Old Bailey: the Central Criminal Court of England and Wales

A third fewer rape cases are being referred by the police to the Crown Prosecution Service (CPS) and even fewer cases are being successfully prosecuted, according to the latest quarterly figures. The CPS’s quarterly report shows a decrease of 32% in cases referred by police for charging decisions despite an increase in reported cases. The data also reveals that the number rape charges brought between 2018-2019 fell by 38%. 

A report by HM Crown Prosecution Service Inspectorate (HMCPSI) issued in December 2019 stated that the fall in referrals by the police and successful prosecutions had led to a conviction rate of 1.4% of reported offences.
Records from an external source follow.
Definition check_service (st : SystemState) (name : str) (desired : ServiceState) (enabled : bool) : Drift :=
  let decl := lit "service:" ++ name in
  let is_enabled := st.(services_enabled) !! name in
  match st.(services) !! name with
  | None => drift decl (debug_state desired) (lit "not found") Missing
  | Some is_running =>
      let want_running := match desired with Running => true | Stopped => false end in
      let state_ok := eqb is_running want_running in
      let enabled_ok := match is_enabled with Some e => eqb e enabled | None => true end in
      if state_ok && enabled_ok then drift decl (debug_state desired) (debug_state desired) Compliant
      else drift decl (debug_state desired ++ lit ", enabled=" ++ (if enabled then lit "true" else lit "false"))
                 ((if is_running then lit "running" else lit "stopped")
                  ++ match is_enabled with Some true => lit ", enabled" | Some false => lit ", disabled" | None => [] end) Drifted
  end.

Definition check_file (st : SystemState) (path : str) (content : option str) (present : bool) : Drift :=
  let decl := lit "file:" ++ path in
  match present, bool_decide (is_Some (st.(files) !! path)) with
  | true, false => drift decl (lit "present") (lit "missing") Missing
  | false, true => drift decl (lit "absent") (lit "present") Drifted
  | false, false => drift decl (lit "absent") (lit "absent") Compliant
  | true, true =>
      match content with
      | None => drift decl (lit "present") (lit "present") Compliant
      | Some expected_content =>
          match st.(files) !! path with
          | Some (Some c) =>
              if bool_decide (c = expected_content) then drift decl (lit "content matches") (lit "content matches") Compliant
              else drift decl (lit "specific content") (lit "content differs") Drifted
          | _ => drift decl (lit "specific content") (lit "content not read") Drifted
          end
      end
  end.

Definition check_user (st : SystemState) (name : str) (groups : list str) (present : bool) : Drift :=
  let decl := lit "user:" ++ name in
  match present, st.(users) !! name with
  | true, None => drift decl (lit "present") (lit "missing") Missing
  | false, Some _ => drift decl (lit "absent") (lit "present") Drifted
  | false, None => drift decl (lit "absent") (lit "absent") Compliant
  | true, Some actual_groups =>
      let missing := filter (fun g => g ∉ actual_groups) groups in
      if bool_decide (missing = [])
      then drift decl (lit "groups: " ++ join 44 groups) (lit "groups: " ++ join 44 actual_groups) Compliant
      else drift decl (lit "groups: " ++ join 44 groups) (lit "missing groups: " ++ join 44 missing) Drifted
  end.

Definition check_setting (st : SystemState) (key : str) (value : Value) : Drift :=
  let decl := lit "setting:" ++ key in
  let expected_str := match value with JString s => s | JText t => t end in
  match st.(settings) !! key with
  | None => drift decl expected_str (lit "not set") Missing
  | Some a => drift decl expected_str a (if bool_decide (a = expected_str) then Compliant else Drifted)
  end.

Definition check_firewall (rule : str) (present : bool) : Drift :=
  let decl := lit "firewall:" ++ rule in
  let label (b : bool) := if b then lit "present" else lit "absent" in
  match firewall_rule_present rule with
  | None => drift decl (label present) (lit "firewall tool unavailable or rule not introspectable") Unknown
  | Some is_present =>
      drift decl (label present) (label is_present)
            (if eqb is_present present then Compliant else if present then Missing else Extra)
  end.

Definition check_custom (name check_command : str) : Drift :=
  let decl := lit "custom:" ++ name in
  let exp := lit "'" ++ check_command ++ lit "' exits 0" in
  match run_custom_check check_command with
  | CheckCompliant => drift decl exp (lit "exit 0") Compliant
  | NonZero code => drift decl exp (lit "exit " ++ show_uint code) Drifted
  | InvalidCommand reason => drift decl exp (lit "invalid command: " ++ reason) Unknown
  | CouldNotRun err => drift decl exp (lit "spawn failed: " ++ err) Unknown
  end.

Definition check_declaration (d : StateDeclaration) (st : SystemState) : Drift :=
  match d with
  | Package n v p => check_package st n v p
  | Service n s e => check_service st n s e
  | File path c _ _ p => check_file st path c p
  | User n g p => check_user st n g p
  | Setting k v => check_setting st k v
  | Firewall r p => check_firewall r p
  | Custom n c _ => check_custom n c
  end.

(** The body of the loop of [check_compliance]. *)
Definition count_drift (r : ComplianceReport) (d : Drift) : ComplianceReport :=
  let '{| baseline_name := n; total := t; compliant := c; drifted := dr; missing := m; unknown := u; entries := es |} := r in
  match d.(severity) with
  | Compliant => {| baseline_name := n; total := t; compliant := S c; drifted := dr; missing := m; unknown := u; entries := es |}
  | Drifted => {| baseline_name := n; total := t; compliant := c; drifted := S dr; missing := m; unknown := u; entries := es ++ [d] |}
  | Missing => {| baseline_name := n; total := t; compliant := c; drifted := dr; missing := S m; unknown := u; entries := es ++ [d] |}
  | Extra => {| baseline_name := n; total := t; compliant := c; drifted := dr; missing := m; unknown := u; entries := es ++ [d] |}
  | Unknown => {| baseline_name := n; total := t; compliant := c; drifted := dr; missing := m; unknown := S u; entries := es ++ [d] |}
  end.

Definition check_compliance (b : Baseline) (st : SystemState) : ComplianceReport :=
  foldl (fun r d => count_drift r (check_declaration d st))
        {| baseline_name := b.(name); total := length b.(state); compliant := 0; drifted := 0; missing := 0; unknown := 0; entries := [] |}
        b.(state).

End Checker.

(** ** What inheritance gives *)

(** The declaration in force for a key: the last one. *)
Definition declared (k : str * str) (l : list StateDeclaration) : option StateDeclaration :=
  last (filter (fun d => declaration_key d = k) l).

(** The different elements, in the order of their first occurrence. *)
Definition uniq (l : list (str * str)) : list (str * str) :=
  foldl (fun acc k => if bool_decide (k ∈ acc) then acc else acc ++ [k]) [] l.

Lemma declared_key k l d : declared k l = Some d -> declaration_key d = k.
Proof. intros Hl%last_Some_elem_of. by apply list_elem_of_filter in Hl as [? _]. Qed.

Lemma declared_app k l1 l2 :
  declared k (l1 ++ l2) = match declared k l2 with Some d => Some d | None => declared k l1 end.
Proof. unfold declared. rewrite filter_app, last_app. done. Qed.

Lemma declared_one k d : declared k [d] = if decide (declaration_key d = k) then Some d else None.
Proof. unfold declared. rewrite filter_cons. by case_decide. Qed.

Lemma declared_some k l : is_Some (declared k l) <-> k ∈ map declaration_key l.
Proof.
  unfold declared. rewrite last_is_Some, filter_nil_iff, list_elem_of_fmap. split.
  - intros Hne. destruct (list_find (fun d => declaration_key d = k) l) as [[i d]|] eqn:E.
    + apply list_find_Some in E as (Hd & Hk & _). exists d. split; [done|]. by eapply list_elem_of_lookup_2.
    + apply list_find_None in E. rewrite Forall_forall in E. done.
  - intros (d & -> & Hin) Hall. by apply (Hall d Hin).
Qed.

Lemma uniq_snoc l k : uniq (l ++ [k]) = if bool_decide (k ∈ uniq l) then uniq l else uniq l ++ [k].
Proof. unfold uniq. by rewrite foldl_app. Qed.

Lemma elem_of_uniq l k : k ∈ uniq l <-> k ∈ l.
Proof.
  induction l as [|x l IH] using rev_ind; [done|]. rewrite uniq_snoc. case_bool_decide; set_solver.
Qed.

Lemma NoDup_uniq l : NoDup (uniq l).
Proof.
  induction l as [|x l IH] using rev_ind; [constructor|]. rewrite uniq_snoc. case_bool_decide; [done|].
  apply NoDup_app. split; [done|]. split; [set_solver|apply NoDup_singleton].
Qed.

(** The loop of [merge_parent]. *)
Lemma merge_loop l :
  let r := foldl merge_step (∅, []) l in
  (forall k, r.1 !! k = declared k l) /\ r.2 = uniq (map declaration_key l).
Proof.
  induction l as [|d l [IH1 IH2]] using rev_ind; [split; [intros; apply lookup_empty|done]|].
  rewrite foldl_app, map_app. cbn [map foldl]. rewrite uniq_snoc. unfold merge_step at 1 3. cbn [fst snd]. split.
  - intros k. rewrite declared_app. unfold declared at 1. rewrite filter_cons. case_decide as E.
    + subst k. cbn. apply lookup_insert_eq.
    + cbn. rewrite lookup_insert_ne by done. apply IH1.
  - rewrite IH1, IH2. rewrite (bool_decide_ext _ _ (declared_some (declaration_key d) l)).
    by rewrite (bool_decide_ext _ _ (elem_of_uniq (map declaration_key l) (declaration_key d))).
Qed.

Lemma drain_eq order : forall t, NoDup order -> drain t order = filter_map (fun k => t !! k) order.
Proof.
  induction order as [|k order IH]; intros t Hnd; [done|]. apply NoDup_cons in Hnd as [Hni Hnd]. cbn.
  destruct (t !! k) as [d|] eqn:E; [|by apply IH]. f_equal. rewrite IH by done. clear -Hni.
  induction order as [|k' order IH]; [done|]. cbn. rewrite lookup_delete_ne by set_solver. rewrite IH by set_solver. done.
Qed.

Lemma merge_state p c :
  (merge_parent p c).(state)
  = filter_map (fun k => declared k (p.(state) ++ c.(state))) (uniq (map declaration_key (p.(state) ++ c.(state)))).
Proof.
  unfold merge_parent. destruct (merge_loop (p.(state) ++ c.(state))) as [H1 H2].
  destruct (foldl merge_step _ _) as [t order]. cbn [state fst snd] in *. subst order.
  rewrite drain_eq by apply NoDup_uniq. generalize (uniq (map declaration_key (state p ++ state c))). clear -H1.
  induction l as [|k l IH]; [done|]. cbn. by rewrite H1, IH.
Qed.

Lemma merge_vars p c : (merge_parent p c).(vars) = c.(vars) ∪ p.(vars).
Proof. unfold merge_parent. by destruct (foldl merge_step _ _). Qed.

Lemma keys_filter_map l ks : (forall k, k ∈ ks -> is_Some (declared k l)) ->
  map declaration_key (filter_map (fun k => declared k l) ks) = ks.
Proof.
  induction ks as [|k ks IH]; intros Hk; [done|]. cbn. destruct (Hk k) as [d Hd]; [by left|]. rewrite Hd. cbn.
  rewrite (declared_key k l d Hd), IH; [done|]. intros k' Hk'. apply Hk. by right.
Qed.

Lemma declared_merge p c k :
  declared k (merge_parent p c).(state) = match declared k c.(state) with Some d => Some d | None => declared k p.(state) end.
Proof.
  rewrite <- declared_app, merge_state. set (l := p.(state) ++ c.(state)).
  assert (Hgen : forall ks, NoDup ks -> declared k (filter_map (fun k => declared k l) ks) = if bool_decide (k ∈ ks) then declared k l else None).
  { induction ks as [|k' ks IH]; intros Hnd; [done|]. apply NoDup_cons in Hnd as [Hni Hnd]. cbn.
    assert (Hskip : k' <> k -> bool_decide (k ∈ k' :: ks) = bool_decide (k ∈ ks))
      by (intros ?; apply bool_decide_ext; rewrite elem_of_cons; naive_solver).
    destruct (declared k' l) as [d|] eqn:Ed.
    - change (d :: filter_map (fun k => declared k l) ks) with ([d] ++ filter_map (fun k => declared k l) ks).
      rewrite declared_app, IH by done. destruct (decide (k' = k)) as [->|Hne].
      + rewrite bool_decide_eq_false_2 by done. rewrite bool_decide_eq_true_2 by (by left).
        rewrite declared_one, decide_True by (by apply declared_key in Ed). by rewrite Ed.
      + rewrite (Hskip Hne). rewrite declared_one, decide_False by (apply declared_key in Ed; congruence).
        by destruct (bool_decide (k ∈ ks)), (declared k l).
    - rewrite IH by done. destruct (decide (k' = k)) as [->|Hne].
      + rewrite Ed. by destruct (bool_decide (k ∈ ks)), (bool_decide (k ∈ k :: ks)).
      + by rewrite (Hskip Hne). }
  rewrite Hgen by apply NoDup_uniq. case_bool_decide as Hin; [done|]. rewrite elem_of_uniq, <- declared_some in Hin.
  symmetry. by apply eq_None_not_Some.
Qed.

(** Merging a parent: the declarations of the result have different keys, those of parent
    and child in the order they come; for each key the child's last declaration is in
    force if it has one, else the parent's; likewise for the variables. *)
Theorem merge_parent_spec p c :
  let r := merge_parent p c in
  map declaration_key r.(state) = uniq (map declaration_key (p.(state) ++ c.(state)))
  /\ NoDup (map declaration_key r.(state))
  /\ (forall k, declared k r.(state) = match declared k c.(state) with Some d => Some d | None => declared k p.(state) end)
  /\ (forall k, r.(vars) !! k = match c.(vars) !! k with Some v => Some v | None => p.(vars) !! k end)
  /\ r.(name) = c.(name) /\ r.(inherits) = c.(inherits) /\ r.(mode) = c.(mode).
Proof.
  intros r. assert (Hkeys : map declaration_key r.(state) = uniq (map declaration_key (p.(state) ++ c.(state)))).
  { unfold r. rewrite merge_state. apply keys_filter_map. intros k. rewrite elem_of_uniq. apply declared_some. }
  split; [done|]. split; [rewrite Hkeys; apply NoDup_uniq|]. split; [intros k; apply declared_merge|]. split.
  - intros k. unfold r. rewrite merge_vars, lookup_union. by destruct (vars c !! k), (vars p !! k).
  - unfold r, merge_parent. by destruct (foldl merge_step _ _).
Qed.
However, the report claimed that the decline in convictions was due to the fact the whole system was at ‘breaking point’, and blamed cash-strapped police forces for losing rape allegations at the point of investigation.

HM Chief Inspector Kevin McGinty said following the release of the report, ‘while the CPS needs to improve the way it works with the police, the CPS is only a small part of a larger systemic problem in the criminal justice process in dealing with complex cases’.

As reported by the Justice Gap (here), the HMCPSI report was commissioned to look into CPS rape case responses as part of the ongoing Government ‘end to end Rape Review,’ which is examining why there may be such poor justice outcomes for rape complainants.

Following this new release of this data, the campaign group End Violence Against Women (EVAW) has written to the Attorney General expressing ‘deep concern’ about both the HMCPSI report and these latest quarterly figures. The coalition of charities and campaign groups has urged Geoffrey Cox QC to ‘reject the report and to look at alternative ways of conducting a satisfactory investigation’. 

EVAW has recommended that the Attorney General ‘starts again’ with regard to examining CPS decision-making in this area. They advise that this is critical in the light of the cross-Government Rape Review which is expected in Spring 2020.

The group began legal proceedings against the CPS in September 2019 over its failure to pursue rape cases amid allegations that they had covertly changed their internal policy to improve conviction rates. Their action against the CPS calls for the ‘highest level of scrutiny from Government’ into falling rape convictions.